> Your task
Look through the records below for the line with "Lemma output_cons fd" and the line with "Definition file_ok (fuel", then return those lines and all lines between, exactly.

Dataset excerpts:
********************

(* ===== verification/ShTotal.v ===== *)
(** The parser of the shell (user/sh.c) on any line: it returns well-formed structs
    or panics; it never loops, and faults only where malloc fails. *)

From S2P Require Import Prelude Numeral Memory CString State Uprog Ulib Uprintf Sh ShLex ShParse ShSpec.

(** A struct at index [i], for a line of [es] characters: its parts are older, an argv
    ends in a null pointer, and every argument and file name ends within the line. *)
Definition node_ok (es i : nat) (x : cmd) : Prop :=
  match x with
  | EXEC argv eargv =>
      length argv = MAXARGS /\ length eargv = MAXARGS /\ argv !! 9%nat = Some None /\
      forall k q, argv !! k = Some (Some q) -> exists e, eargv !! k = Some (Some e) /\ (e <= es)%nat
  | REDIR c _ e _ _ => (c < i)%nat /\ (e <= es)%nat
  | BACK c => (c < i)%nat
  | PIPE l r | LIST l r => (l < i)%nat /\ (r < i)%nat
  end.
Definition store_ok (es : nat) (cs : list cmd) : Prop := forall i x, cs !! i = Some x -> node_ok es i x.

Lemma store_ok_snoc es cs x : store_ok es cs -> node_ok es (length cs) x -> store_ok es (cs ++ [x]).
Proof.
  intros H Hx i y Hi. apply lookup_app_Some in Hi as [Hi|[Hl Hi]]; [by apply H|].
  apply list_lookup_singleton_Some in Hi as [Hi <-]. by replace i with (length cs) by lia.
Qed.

********************

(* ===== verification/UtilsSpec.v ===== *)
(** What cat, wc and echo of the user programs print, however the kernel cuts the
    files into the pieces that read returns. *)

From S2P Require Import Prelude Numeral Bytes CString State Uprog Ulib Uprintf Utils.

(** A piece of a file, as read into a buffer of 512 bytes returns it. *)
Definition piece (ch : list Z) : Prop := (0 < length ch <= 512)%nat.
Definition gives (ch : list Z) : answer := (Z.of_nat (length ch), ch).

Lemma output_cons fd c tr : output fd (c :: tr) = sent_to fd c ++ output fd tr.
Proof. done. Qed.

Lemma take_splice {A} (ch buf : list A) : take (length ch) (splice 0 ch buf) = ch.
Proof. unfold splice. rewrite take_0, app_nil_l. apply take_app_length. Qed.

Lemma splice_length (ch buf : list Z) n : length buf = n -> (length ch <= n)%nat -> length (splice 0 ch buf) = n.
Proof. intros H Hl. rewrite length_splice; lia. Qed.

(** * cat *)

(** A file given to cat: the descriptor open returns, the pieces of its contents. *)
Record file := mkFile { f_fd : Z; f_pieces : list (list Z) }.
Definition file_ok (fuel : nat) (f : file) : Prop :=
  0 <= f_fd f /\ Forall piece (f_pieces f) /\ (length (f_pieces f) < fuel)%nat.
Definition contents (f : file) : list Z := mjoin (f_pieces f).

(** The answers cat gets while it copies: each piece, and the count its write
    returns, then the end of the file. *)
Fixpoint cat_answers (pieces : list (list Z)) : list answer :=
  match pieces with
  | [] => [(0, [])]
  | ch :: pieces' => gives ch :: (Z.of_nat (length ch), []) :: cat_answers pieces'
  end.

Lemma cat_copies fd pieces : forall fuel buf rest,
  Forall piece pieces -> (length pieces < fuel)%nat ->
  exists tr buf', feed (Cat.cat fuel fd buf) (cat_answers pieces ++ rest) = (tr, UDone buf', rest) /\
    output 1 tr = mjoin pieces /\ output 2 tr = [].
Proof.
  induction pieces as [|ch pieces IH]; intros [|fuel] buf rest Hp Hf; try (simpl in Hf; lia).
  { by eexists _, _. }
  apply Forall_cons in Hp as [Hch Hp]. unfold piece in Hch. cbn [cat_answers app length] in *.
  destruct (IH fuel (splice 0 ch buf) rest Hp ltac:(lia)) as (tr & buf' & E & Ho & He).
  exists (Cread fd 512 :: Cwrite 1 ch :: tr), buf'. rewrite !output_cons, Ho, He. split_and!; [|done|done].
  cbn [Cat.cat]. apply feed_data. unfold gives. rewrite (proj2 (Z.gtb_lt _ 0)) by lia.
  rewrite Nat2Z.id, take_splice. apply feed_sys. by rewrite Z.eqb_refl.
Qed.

********************

> Solved exercise
Lemma output_cons fd c tr : output fd (c :: tr) = sent_to fd c ++ output fd tr.
Proof. done. Qed.

Lemma take_splice {A} (ch buf : list A) : take (length ch) (splice 0 ch buf) = ch.
Proof. unfold splice. rewrite take_0, app_nil_l. apply take_app_length. Qed.

Lemma splice_length (ch buf : list Z) n : length buf = n -> (length ch <= n)%nat -> length (splice 0 ch buf) = n.
Proof. intros H Hl. rewrite length_splice; lia. Qed.

(** * cat *)

(** A file given to cat: the descriptor open returns, the pieces of its contents. *)
Record file := mkFile { f_fd : Z; f_pieces : list (list Z) }.
Definition file_ok (fuel : nat) (f : file) : Prop :=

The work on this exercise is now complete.